Daniele Molmenti: personalità avvincente, qualità umane e determinazione….quando le rapide dei fiumi rappresentano lo scorrere della vita….

Mi è sempre piaciuta la metafora del fiume: viverlo, come la natura stessa, da dentro, apre gli occhi ed il cuore e ogni onda da superare diventa le difficoltà della vita che non si possono evitare, ma vanno viste per tempo, agganciate e prese con slancio per andare avanti sempre più velocemente e nel modo migliore“.

Canoa VS Kayak….

La canoa deriva dalla tradizione dei nativi americani, si pagaia in ginocchio con una mono-pala; nel kayak, portato dal popolo esquimese si è seduti e si usa una pagaia a due pale, è una disciplina più facile da imparare, io ho iniziato col kayak proseguendo negli anni“.

Daniele Molmenti, 2003/2013, dieci edizioni come vincitore delle selezioni nazionali assolute come primo italiano: qualche ‘regola/consiglio’ del canoista esemplare?

Trasformare i propri sogni in obbiettivi, chiari e concreti. Ogni obbiettivo tangibile si può costruire con metodo e allenarsi con metodo porta sicuramente a risultati positivi“.

Cosa ha rappresentato la vittoria olimpica del 1° agosto 2012, giorno del suo ventottesimo compleanno?

Un gran bel regalo di compleanno! Scherzi a parte, è stata la dimostrazione che anche un ragazzo di provincia, con tanta volontà e dedizione ha potuto raggiungere i suoi obbiettivi. Ho lavorato molto per meritarmi quella medaglia, senza dare nulla per scontato, imparando ad essere campione prima della gara e più degli altri atleti“.

Canoa K1 VS Canoa K1 a squadre….

Io sono un ‘lupo solitario’, ma vincere un mondiale a squadre è stata una grande emozione.
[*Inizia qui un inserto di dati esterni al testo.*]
Definition first_version (clock : nat -> Z) (key : QualifiedCollectionId) (schema : option CollectionSchema)
    (eval : option GateEvaluation) (actor : option string) (id : EntityId) (data : Value) : Entity := {|
  e_collection := q_collection key; e_id := id; e_version := 1; e_data := data;
  e_created_at_ns := Some (clock O); e_updated_at_ns := Some (clock O); e_created_by := actor;
  e_updated_by := actor; e_schema_version := option_map cs_version schema;
  e_gate_results := gates_of eval |}.

Definition update_check (req : UpdateEntityRequest) (current : Value) : PolicyWriteCheck := {|
  wc_collection := ue_collection req; wc_entity_id := Some (ue_id req); wc_operation := OpUpdate;
  wc_current_data := Some current; wc_candidate_data := ue_data req;
  wc_field_scope := PresentFields (ue_data req); wc_operation_index := None |}.

Definition patch_check (req : PatchEntityRequest) (current : Value) : PolicyWriteCheck := {|
  wc_collection := pe_collection req; wc_entity_id := Some (pe_id req); wc_operation := OpUpdate;
  wc_current_data := Some current; wc_candidate_data := json_merge_patch current (pe_patch req);
  wc_field_scope := PatchScope (pe_patch req); wc_operation_index := None |}.

Definition create_check (req : CreateEntityRequest) (data : Value) : PolicyWriteCheck := {|
  wc_collection := ce_collection req; wc_entity_id := Some (ce_id req); wc_operation := OpCreate;
  wc_current_data := None; wc_candidate_data := data; wc_field_scope := PresentFields data;
  wc_operation_index := None |}.

Definition delete_check (req : DeleteEntityRequest) (current : Value) : PolicyWriteCheck := {|
  wc_collection := de_collection req; wc_entity_id := Some (de_id req); wc_operation := OpDelete;
  wc_current_data := Some current; wc_candidate_data := current; wc_field_scope := PresentFields current;
  wc_operation_index := None |}.

(** The update request behind a transition. *)
Definition transition_update (req : TransitionLifecycleRequest) (data : Value) : UpdateEntityRequest := {|
  ue_collection := tl_collection_id req; ue_id := tl_entity_id req; ue_data := data;
  ue_expected_version := tl_expected_version req; ue_actor := tl_actor req;
  ue_audit_metadata := tl_audit_metadata req; ue_attribution := tl_attribution req |}.

(** [entity_step clock call s s']: what an accepted call has checked in [s] and
    how it changed the rows and the log. *)
Inductive entity_step (clock : nat -> Z) : HandlerCall -> Mem -> Mem -> Prop :=
| step_create req caller s s' key schema data eval :
    is_reserved_collection (ce_collection req) = false ->
    resolve_catalog_key s (ce_collection req) = Ok key -> get_schema s (ce_collection req) = Ok schema ->
    enforce_lifecycle_optional schema (ce_data req) ModeCreate = Ok data ->
    document_ok schema data eval ->
    policy_admits s schema (ce_actor req) caller (ce_attribution req) (create_check req data) ->
    row_changed s s' key (ce_id req)
      (Some (first_version clock key schema eval (ce_actor req) (ce_id req) data)) ->
    logged_once s s' (request_entry (ce_collection req) (ce_id req) 1 EntityCreate None (Some data)
      (ce_actor req) (ce_audit_metadata req) (ce_attribution req)) ->
    catalog_kept s s' ->
    entity_step clock (CallCreate req caller) s s'
| step_create_strict req caller s s' :
    get s (ce_collection req) (ce_id req) = Ok None ->
    entity_step clock (CallCreate req caller) s s' ->
    entity_step clock (CallCreateStrict req caller) s s'
| step_update req caller s s' key schema old eval :
    is_reserved_collection (ue_collection req) = false ->
    resolve_catalog_key s (ue_collection req) = Ok key -> get_schema s (ue_collection req) = Ok schema ->
    stored s key (ue_id req) = Some old -> e_version old = ue_expected_version req ->
    document_ok schema (ue_data req) eval ->
    policy_admits s schema (ue_actor req) caller (ue_attribution req) (update_check req (e_data old)) ->
    row_changed s s' key (ue_id req) (Some (successor clock key schema eval (ue_actor req) (ue_id req) (ue_data req) old)) ->
    logged_once s s' (request_entry (ue_collection req) (ue_id req) (wrap64 (e_version old + 1)) EntityUpdate
      (Some (e_data old)) (Some (ue_data req)) (ue_actor req) (ue_audit_metadata req) (ue_attribution req)) ->
    catalog_kept s s' ->
    entity_step clock (CallUpdate req caller) s s'
| step_patch req caller s s' key schema old eval :
    is_reserved_collection (pe_collection req) = false ->
    resolve_catalog_key s (pe_collection req) = Ok key -> get_schema s (pe_collection req) = Ok schema ->
    stored s key (pe_id req) = Some old -> e_version old = pe_expected_version req ->
    let data := json_merge_patch (e_data old) (pe_patch req) in
    document_ok schema data eval ->
    policy_admits s schema (pe_actor req) caller (pe_attribution req) (patch_check req (e_data old)) ->
    row_changed s s' key (pe_id req) (Some (successor clock key schema eval (pe_actor req) (pe_id req) data old)) ->
    logged_once s s' (request_entry (pe_collection req) (pe_id req) (wrap64 (e_version old + 1)) EntityUpdate
      (Some (e_data old)) (Some data) (pe_actor req) (pe_audit_metadata req) (pe_attribution req)) ->
    catalog_kept s s' ->
    entity_step clock (CallPatch req caller) s s'
| step_delete req caller s s' key schema old :
    is_reserved_collection (de_collection req) = false ->
    resolve_catalog_key s (de_collection req) = Ok key -> get_schema s (de_collection req) = Ok schema ->
    (de_force req = false -> list_inbound_links s (de_collection req) (de_id req) None = []) ->
    stored s key (de_id req) = Some old ->
    policy_admits s schema (de_actor req) caller (de_attribution req) (delete_check req (e_data old)) ->
    row_changed s s' key (de_id req) None ->
    logged_once s s' (request_entry (de_collection req) (de_id req) (e_version old) EntityDelete
      (Some (e_data old)) None (de_actor req) (de_audit_metadata req) (de_attribution req)) ->
    catalog_kept s s' ->
    entity_step clock (CallDelete req caller) s s'
| step_delete_missing req caller s s' :
    is_reserved_collection (de_collection req) = false ->
    (de_force req = false -> list_inbound_links s (de_collection req) (de_id req) None = []) ->
    get s (de_collection req) (de_id req) = Ok None ->
    (forall k i, stored s' k i = stored s k i) ->
    log_entries (s_audit_log s') = log_entries (s_audit_log s) -> catalog_kept s s' ->
    entity_step clock (CallDelete req caller) s s'
| step_transition req s s' schema lc old data :
    get_schema s (tl_collection_id req) = Ok (Some schema) ->
    cs_lifecycles schema !! tl_lifecycle_name req = Some lc ->
    get s (tl_collection_id req) (tl_entity_id req) = Ok (Some old) ->
    tl_target_state req ∈ default [] (lc_transitions lc !! default "" (value_get (e_data old) (lc_field lc) ≫= as_str)) ->
    value_index_assign (e_data old) (lc_field lc) (JString (tl_target_state req)) = Ok data ->
    (exists snapshot,
       policy_snapshot_for_request s (tl_collection_id req) (Some schema) (tl_actor req) None
         (tl_attribution req) = Ok snapshot /\
       enforce_transition_policy fuel s None depth schema snapshot {|
         tc_collection := tl_collection_id req; tc_entity_id := tl_entity_id req;
         tc_lifecycle_field := lc_field lc; tc_target_state := tl_target_state req;
         tc_data := data |} = Ok tt) ->
    entity_step clock (CallUpdate (transition_update req data) None) s s' ->
    entity_step clock (CallTransition req) s s'.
Nonostante qualche screzio caratteriale fra i membri della squadra, siamo stati impeccabili in un gioco professionale di precisione e forza“.

Cos’è la ‘scala WW’?

I fiumi hanno una scala di difficoltà che va dal I° al VI° grado dove il primo, è caratterizzato da acqua ferma, mentre al sesto corrispondono alcuni torrenti che necessitano di tecniche importanti. Le gare di slalom si svolgono su tracciati, in fiumi o canali, dalle difficoltà III°/IV° grado“.

La preparazione sportiva di un atleta di sport acquatici….

Praticando canoa serve molta forza fisica e la si sviluppa con attività di palestra. Poi questa forza, in acqua, allena la sensibilità creando metodiche tra il gioco e l’astratto. Il giusto equilibrio tra forza e tecnica, basato sulle caratteristiche del tracciato di gara, fa la differenza“.

Tra le onorificenze, il Collare d’oro al merito sportivo….

E’ la più alta onorificenza del CONI, che tengo esposta, fra le altre, con orgoglio: un bel traguardo per uno sportivo!”.

Com’è stato passare da atleta ad allenatore?

Un passaggio dovuto, a ringraziamento di quanto la Federazione Canoa ha fatto per il mio percorso sportivo e un’esperienza tale da non serbare solo per me, ma portare ai giovani atleti che alleno, dandogli le giuste motivazioni e svelando qualche ‘trucco’ del mestiere“.